The plaintiff has endeavored to allege a conspiracy among the defendants to restrain interstate trade and commerce in motion picture films as a result of which plaintiff was injured. But an entirely different state of facts is actually set forth. The only purpose and object of the conspiracy which may be said to be well pleaded is the charge that defendants conspired to ruin the plaintiff's business and not to restrain interstate trade or commerce.
True, the expression, "In restraint of trade and commerce among the several States" is used, but these expressions are mere conclusions of law. Witherill Dobbins Co. v. United Shoe Mfg. Co., 267 F. 950.
Although by itself the charge that the defendants conspired to ruin the plaintiff's business might constitute an illegal purpose, yet, when stated in conjunction with facts which show that this was not the purpose of the alleged concerted action of the defendants, it becomes clear that, even if ruination of the plaintiff's business resulted from the acts of the defendants in the protection of their own business, if these acts were lawful, that result was a mere incident of a lawful purpose, executed by lawful means and gave rise to no cause of action against the defendants. American Steel Co. v. American Steel Wire Co., 244 F. 300.
Moreover, since it appears that, even if everything alleged in the petition were true, no purpose or object unreasonably and directly to restrain interstate commerce has been shown, the means by which the supposed conspiracy is alleged to have been attained must not only be illegal, but they must directly and unreasonably restrain interstate trade and commerce, otherwise there is no cause of action.
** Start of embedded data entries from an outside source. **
(* ===== verification/Remote.v ===== *)
(** * Custom resources that mirror a Datadog resource.

    What the DatadogGenericResource, DatadogMonitor, DatadogSLO and
    DatadogDashboard controllers share: the custom resource and its client, the
    result of a reconcile, the conditions of a status
    ([pkg/controller/utils/condition/condition_generic.go]), the events
    ([internal/controller/utils/event.go]), the required tags
    ([internal/controller/utils/tag.go]), the finalizer
    ([internal/controller/finalizer/finalizer.go]) and the translation of an
    error of Datadog's API client. *)

From Stdlib Require Import ZArith.
From stdpp Require Import base gmap strings list pretty.
From S2P Require Import Prelude GoRun Cluster Status.

(** ** Results *)

(** [reconcile.Result]. *)
Record Result := mkResult {
  res_Requeue : bool;
  res_RequeueAfter : Duration;
  res_Priority : option Z
}.

#[export] Instance Result_eq_dec : EqDecision Result.
Proof. solve_decision. Defined.

Definition zeroResult : Result := mkResult false 0 None.
Definition RequeueAfter (d : Duration) : Result := mkResult false d None.
Definition set_RequeueAfter (d : Duration) (r : Result) : Result := mkResult (res_Requeue r) d (res_Priority r).
Definition set_Priority (p : option Z) (r : Result) : Result := mkResult (res_Requeue r) (res_RequeueAfter r) p.
Definition Result_IsZero (r : Result) : bool := bool_decide (r = zeroResult).

Definition ShouldReturn (result : Result) (err : option error) : bool :=
  bool_decide (is_Some err) || negb (Result_IsZero result).

Definition defaultRequeuePeriod : Duration := (60 * Second)%Z.
Definition defaultErrRequeuePeriod : Duration := (5 * Second)%Z.
Definition defaultForceSyncPeriod : Duration := (60 * Minute)%Z.

Definition NotFoundString : string := "404 Not Found".

(** ** Custom resources *)

Record CustomResource (Spec Status : Type) := mkCustomResource {
  co_Namespace : string;
  co_Name : string;
  co_ResourceVersion : string;
  co_DeletionTimestamp : option Time;
  co_Finalizers : list string;
  co_Spec : Spec;
  co_Status : Status
}.
Arguments mkCustomResource {_ _} _ _ _ _ _ _ _.
Arguments co_Namespace {_ _} _. Arguments co_Name {_ _} _. Arguments co_ResourceVersion {_ _} _.
Arguments co_DeletionTimestamp {_ _} _. Arguments co_Finalizers {_ _} _.
Arguments co_Spec {_ _} _. Arguments co_Status {_ _} _.

Section Fields.
Context {Spec Status : Type}.
Implicit Types o : CustomResource Spec Status.

Definition co_key o : string * string := (co_Namespace o, co_Name o).
Definition set_co_Finalizers (l : list string) o :=
  mkCustomResource (co_Namespace o) (co_Name o) (co_ResourceVersion o) (co_DeletionTimestamp o) l (co_Spec o) (co_Status o).
Definition set_co_Spec (sp : Spec) o :=
  mkCustomResource (co_Namespace o) (co_Name o) (co_ResourceVersion o) (co_DeletionTimestamp o) (co_Finalizers o) sp
    (co_Status o).
Definition set_co_Status (st : Status) o :=
  mkCustomResource (co_Namespace o) (co_Name o) (co_ResourceVersion o) (co_DeletionTimestamp o) (co_Finalizers o)
    (co_Spec o) st.
Definition set_co_ResourceVersion (rv : string) o :=
  mkCustomResource (co_Namespace o) (co_Name o) rv (co_DeletionTimestamp o) (co_Finalizers o) (co_Spec o) (co_Status o).

(** [GetDeletionTimestamp().IsZero()]: nil or the zero time. *)
Definition DeletionTimestamp_IsZero o : bool :=
  match co_DeletionTimestamp o with None => true | Some t => Time_IsZero t end.
End Fields.

(** ** The Kubernetes client

    [Update] writes the object and answers with what is stored, the status
    being that of the server (a subresource); [Status().Update] writes the
    status only.  Recording an event does not fail. *)
Class ResourceClient (W Spec Status : Type) := {
  client_Get : string * string → GoM W (CustomResource Spec Status);
  client_Update : CustomResource Spec Status → GoM W (CustomResource Spec Status);
  client_StatusUpdate : CustomResource Spec Status → GoM W (CustomResource Spec Status);
  recorder_Event : string * string → string → string → W → W
}.

(** The finalizers of an object, as [controllerutil] reads and writes them. *)
Class ControllerUtil := {
  ContainsFinalizer : list string → string → bool;
  AddFinalizer : list string → string → list string;
  RemoveFinalizer : list string → string → list string
}.

Class ControllerUtilLaws `{ControllerUtil} := {
  Contains_Add l f g : ContainsFinalizer (AddFinalizer l f) g = bool_decide (g = f) || ContainsFinalizer l g;
  Contains_Remove l f g : ContainsFinalizer (RemoveFinalizer l f) g = negb (bool_decide (g = f)) && ContainsFinalizer l g;
  Contains_nil g : ContainsFinalizer [] g = false
}.

(** ** Conditions

    [meta.SetStatusCondition] and [meta.RemoveStatusCondition], with what the
    documentation says of the condition of each type. *)
Class MetaConditions := {
  SetStatusCondition : list Condition → Condition → list Condition;
  meta_RemoveStatusCondition : list Condition → string → list Condition
}.

Class MetaConditionsLaws `{MetaConditions} := {
  Find_Set l c : ∃ c', GetCondition (SetStatusCondition l c) (cond_Type c) = Some c' ∧ cond_Status c' = cond_Status c ∧
                       cond_Reason c' = cond_Reason c ∧ cond_Message c' = cond_Message c;
  Find_Set_ne l c t : t ≠ cond_Type c → GetCondition (SetStatusCondition l c) t = GetCondition l t;
  Find_Remove l t : GetCondition (meta_RemoveStatusCondition l t) t = None;
  Find_Remove_ne l t t' : t' ≠ t → GetCondition (meta_RemoveStatusCondition l t) t' = GetCondition l t'
}.

Definition DatadogConditionTypeCreated : string := "Created".
Definition DatadogConditionTypeActive : string := "Active".
Definition DatadogConditionTypeUpdated : string := "Updated".
Definition DatadogConditionTypeError : string := "Error".
Definition DatadogConditionTypeStateSynced : string := "StateSynced".

Section Conditions.
Context `{MetaConditions}.

Definition UpdateStatusConditions (conditions : list Condition) (now : Time) (t conditionStatus reason msg : string)
    : list Condition :=
  SetStatusCondition conditions (mkCondition t conditionStatus now reason msg).

Definition UpdateFailureStatusConditions (conditions : list Condition) (now : Time) (conditionType reason : string)
    (err : error) : list Condition :=
  UpdateStatusConditions conditions now conditionType ConditionTrue reason (error_Error err).

Definition RemoveStatusCondition (conditions : list Condition) (conditionType : string) : list Condition :=
  meta_RemoveStatusCondition conditions conditionType.
End Conditions.

(** ** Events *)

Record EventInfo := mkEventInfo {
  objName : string;
  objNamespace : string;
  objKind : string;
  eventType : string
}.

Definition BuildEventInfo (name ns kind eventType : string) : EventInfo := mkEventInfo name ns kind eventType.
Definition EventInfo_GetReason (ei : EventInfo) : string := eventType ei +:+ " " +:+ objKind ei.
Definition EventInfo_GetMessage (ei : EventInfo) : string := objNamespace ei +:+ "/" +:+ objName ei.

Definition CreationEvent : string := "Create".
Definition UpdateEvent : string := "Update".
Definition DeletionEvent : string := "Delete".

Section Recorder.
Context {W Spec Status : Type} `{ResourceClient W Spec Status}.

Definition recordEvent (o : CustomResource Spec Status) (info : EventInfo) : GoM W unit :=
  modify (recorder_Event (co_key o) (EventInfo_GetReason info) (EventInfo_GetMessage info)).
End Recorder.

(** ** Required tags *)

Definition requiredTag : string := "generated:kubernetes".
Definition GetRequiredTags : list string := [requiredTag].

Definition GetTagsToAdd (tags : list string) : list string :=
  foldl (λ tagsToAdd rT, if bool_decide (rT ∈ tags) then tagsToAdd else tagsToAdd ++ [rT]) [] GetRequiredTags.

(** ** Errors of the Datadog API *)

(** [errors.As(err, &errURL)]: the text of the [url.Error] in the chain. *)
Fixpoint errors_AsURL (e : error) : option string :=
  match e with
  | Typed t msg => if bool_decide (t = "*url.Error") then Some msg else None
  | Wrapf _ e | WrapBodyf _ e _ | Surroundf _ e _ => errors_AsURL e
  | Join2f e _ e' => match errors_AsURL e with Some msg => Some msg | None => errors_AsURL e' end
  | ApiError _ | Errorf _ | OpenAPIError _ _ => None
  end.

Definition translateClientError (err : error) (msg : string) : error :=
  let msg := if bool_decide (msg = "") then "an error occurred" else msg in
  match errors_AsOpenAPI err with
  | Some body => WrapBodyf msg err body
  | None => match errors_AsURL err with
            | Some errURL => Errorf (msg +:+ " (url.Error): " +:+ errURL)
            | None => Wrapf msg err
            end
  end.

(** [if err != nil { return ..., translateClientError(err, msg) }] *)
Definition translated {S A : Type} (msg : string) (m : GoM S A) : GoM S A := λ s,
  match m s with
  | (s', Ret a) => (s', Ret a)
  | (s', Fail e) => (s', Fail (translateClientError e msg))
  | (s', Panic) => (s', Panic)
  end.

(** ** The finalizer *)

Section Finalizer.
Context {W Spec Status : Type} `{ResourceClient W Spec Status, ControllerUtil}.

Record Finalizer := mkFinalizer {
  deleteFunc : CustomResource Spec Status → string → GoM W unit;
  fin_defaultRequeuePeriod : Duration;
  fin_defaultErrRequeuePeriod : Duration
}.

Definition NewFinalizer (deleteFunc : CustomResource Spec Status → string → GoM W unit)
    (defaultRequeuePeriod defaultErrRequeuePeriod : Duration) : Finalizer :=
  mkFinalizer deleteFunc defaultRequeuePeriod defaultErrRequeuePeriod.

Definition HandleFinalizer (f : Finalizer) (clientObj : CustomResource Spec Status) (datadogID finalizerName : string)
    : GoM W (Result * option error) :=
  let errResult := mkResult true (fin_defaultErrRequeuePeriod f) None in
  if DeletionTimestamp_IsZero clientObj then
    if negb (ContainsFinalizer (co_Finalizers clientObj) finalizerName) then
      err ← attempt (client_Update (set_co_Finalizers (AddFinalizer (co_Finalizers clientObj) finalizerName) clientObj));
      match err with
      | inr err => mret (errResult, Some err)
      | inl _ => mret (mkResult true 0 None, None)
      end
    else mret (zeroResult, None)
  else if ContainsFinalizer (co_Finalizers clientObj) finalizerName then
    err ← attempt (deleteFunc f clientObj datadogID);
    match err with
    | inr err => mret (errResult, Some err)
    | inl _ =>
        err ← attempt (client_Update
                         (set_co_Finalizers (RemoveFinalizer (co_Finalizers clientObj) finalizerName) clientObj));
        match err with
        | inr err => mret (errResult, Some err)
        | inl _ => mret (RequeueAfter (fin_defaultRequeuePeriod f), None)
        end
    end
  else mret (RequeueAfter (fin_defaultRequeuePeriod f), None).
End Finalizer.
Arguments Finalizer : clear implicits.

(** ** The laws of a client

    [world_view] is what the API server stores and the view [R] of what the
    Datadog API holds.  A call that fails changes neither; an update needs the
    stored resource version, keeps the status and the deletion timestamp of the
    server, and an object that is being deleted goes with its last finalizer. *)

Section Laws.
Context {Spec Status : Type}.
Implicit Types o : CustomResource Spec Status.

Definition apply_update (rv : string) o (old : CustomResource Spec Status) : CustomResource Spec Status :=
  mkCustomResource (co_Namespace o) (co_Name o) rv (co_DeletionTimestamp old) (co_Finalizers o) (co_Spec o)
    (co_Status old).

Definition apply_status (rv : string) o (old : CustomResource Spec Status) : CustomResource Spec Status :=
  set_co_ResourceVersion rv (set_co_Status (co_Status o) old).

Definition store_updated o (m : gmap (string * string) (CustomResource Spec Status)) :=
  if negb (DeletionTimestamp_IsZero o) && bool_decide (co_Finalizers o = []) then delete (co_key o) m
  else <[co_key o := o]> m.
End Laws.

Class RemoteWorld (W Spec Status R : Type) `{ResourceClient W Spec Status} := {
  world_view : W → gmap (string * string) (CustomResource Spec Status) * R;
  world_Get key : lawful world_view (λ v v' o, v' = v ∧ v.1 !! key = Some o ∧ co_key o = key) (client_Get key);
  world_Update o :
    lawful world_view (λ v v' o', ∃ old rv, v.1 !! co_key o = Some old ∧
      co_ResourceVersion old = co_ResourceVersion o ∧ o' = apply_update rv o old ∧
      v' = (store_updated o' v.1, v.2)) (client_Update o);
  world_StatusUpdate o :
    lawful world_view (λ v v' o', ∃ old rv, v.1 !! co_key o = Some old ∧
      co_ResourceVersion old = co_ResourceVersion o ∧ o' = apply_status rv o old ∧
      v' = (<[co_key o := o']> v.1, v.2)) (client_StatusUpdate o);
  world_Event key reason msg w : world_view (recorder_Event key reason msg w) = world_view w
}.

Definition stored {W Spec Status R : Type} `{RemoteWorld W Spec Status R} (w : W) := (world_view w).1.
Definition remote {W Spec Status R : Type} `{RemoteWorld W Spec Status R} (w : W) : R := (world_view w).2.

(** The finalizer is on the stored object. *)
Definition finalizer_stored {W Spec Status R : Type} `{RemoteWorld W Spec Status R, ControllerUtil}
    (w : W) (key : string * string) (name : string) : bool :=
  match stored w !! key with Some o => ContainsFinalizer (co_Finalizers o) name | None => false end.

(** A client none of whose calls fails when it can take effect; a status with a
    stale resource version is refused with a conflict. *)
Class ReliableWorld (W Spec Status R : Type) `{RemoteWorld W Spec Status R} := {
  reliable_Get key (w : W) o : stored w !! key = Some o → co_key o = key → ∃ w', client_Get key w = (w', Ret o);
  reliable_StatusUpdate o (w : W) old :
    stored w !! co_key o = Some old →
    ∃ w' out, client_StatusUpdate o w = (w', out) ∧
      if bool_decide (co_ResourceVersion old = co_ResourceVersion o) then ∃ o', out = Ret o'
      else ∃ e, out = Fail e ∧ IsConflict e = true
}.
The means used to effect what in reality was the lawful object of the defendants, namely, the protection and preservation of their own business, which plaintiff prefers to describe as a conspiracy to ruin his business, are each and all of them lawful.
This action was brought under the provisions of § 7 of the Act of Congress of July 2, 1890, commonly called the Anti-Trust Act, c. 647, 26 Stat. 210. The complaint is long, but the allegations necessary to be considered here may be summarized as follows:
Plaintiff in error, a resident of the State of Nebraska, hereafter called the "exhibitor," owned a moving picture theater at Minden, in that State, and operated as lessee theaters in other places, to all of which, including his own, he supplied moving picture films and advertising matter connected therewith. In addition, he was in the business of selecting and distributing to a circuit of moving picture theaters, films and advertising matter accompanying them, under agreements with the various operators, some twenty or more in number, in various parts of the State.
The corporations named as defendants in error, hereafter called the "distributors," were located in the State of New York, and were there engaged in manufacturing motion picture films and distributing them throughout the United States. The method of distribution was to make public announcement from time to time that films, which had been manufactured and approved, would be released, and thereupon send them from New York, by express or parcel post, to agencies in numerous cities for delivery to exhibitors who hired and paid for their use.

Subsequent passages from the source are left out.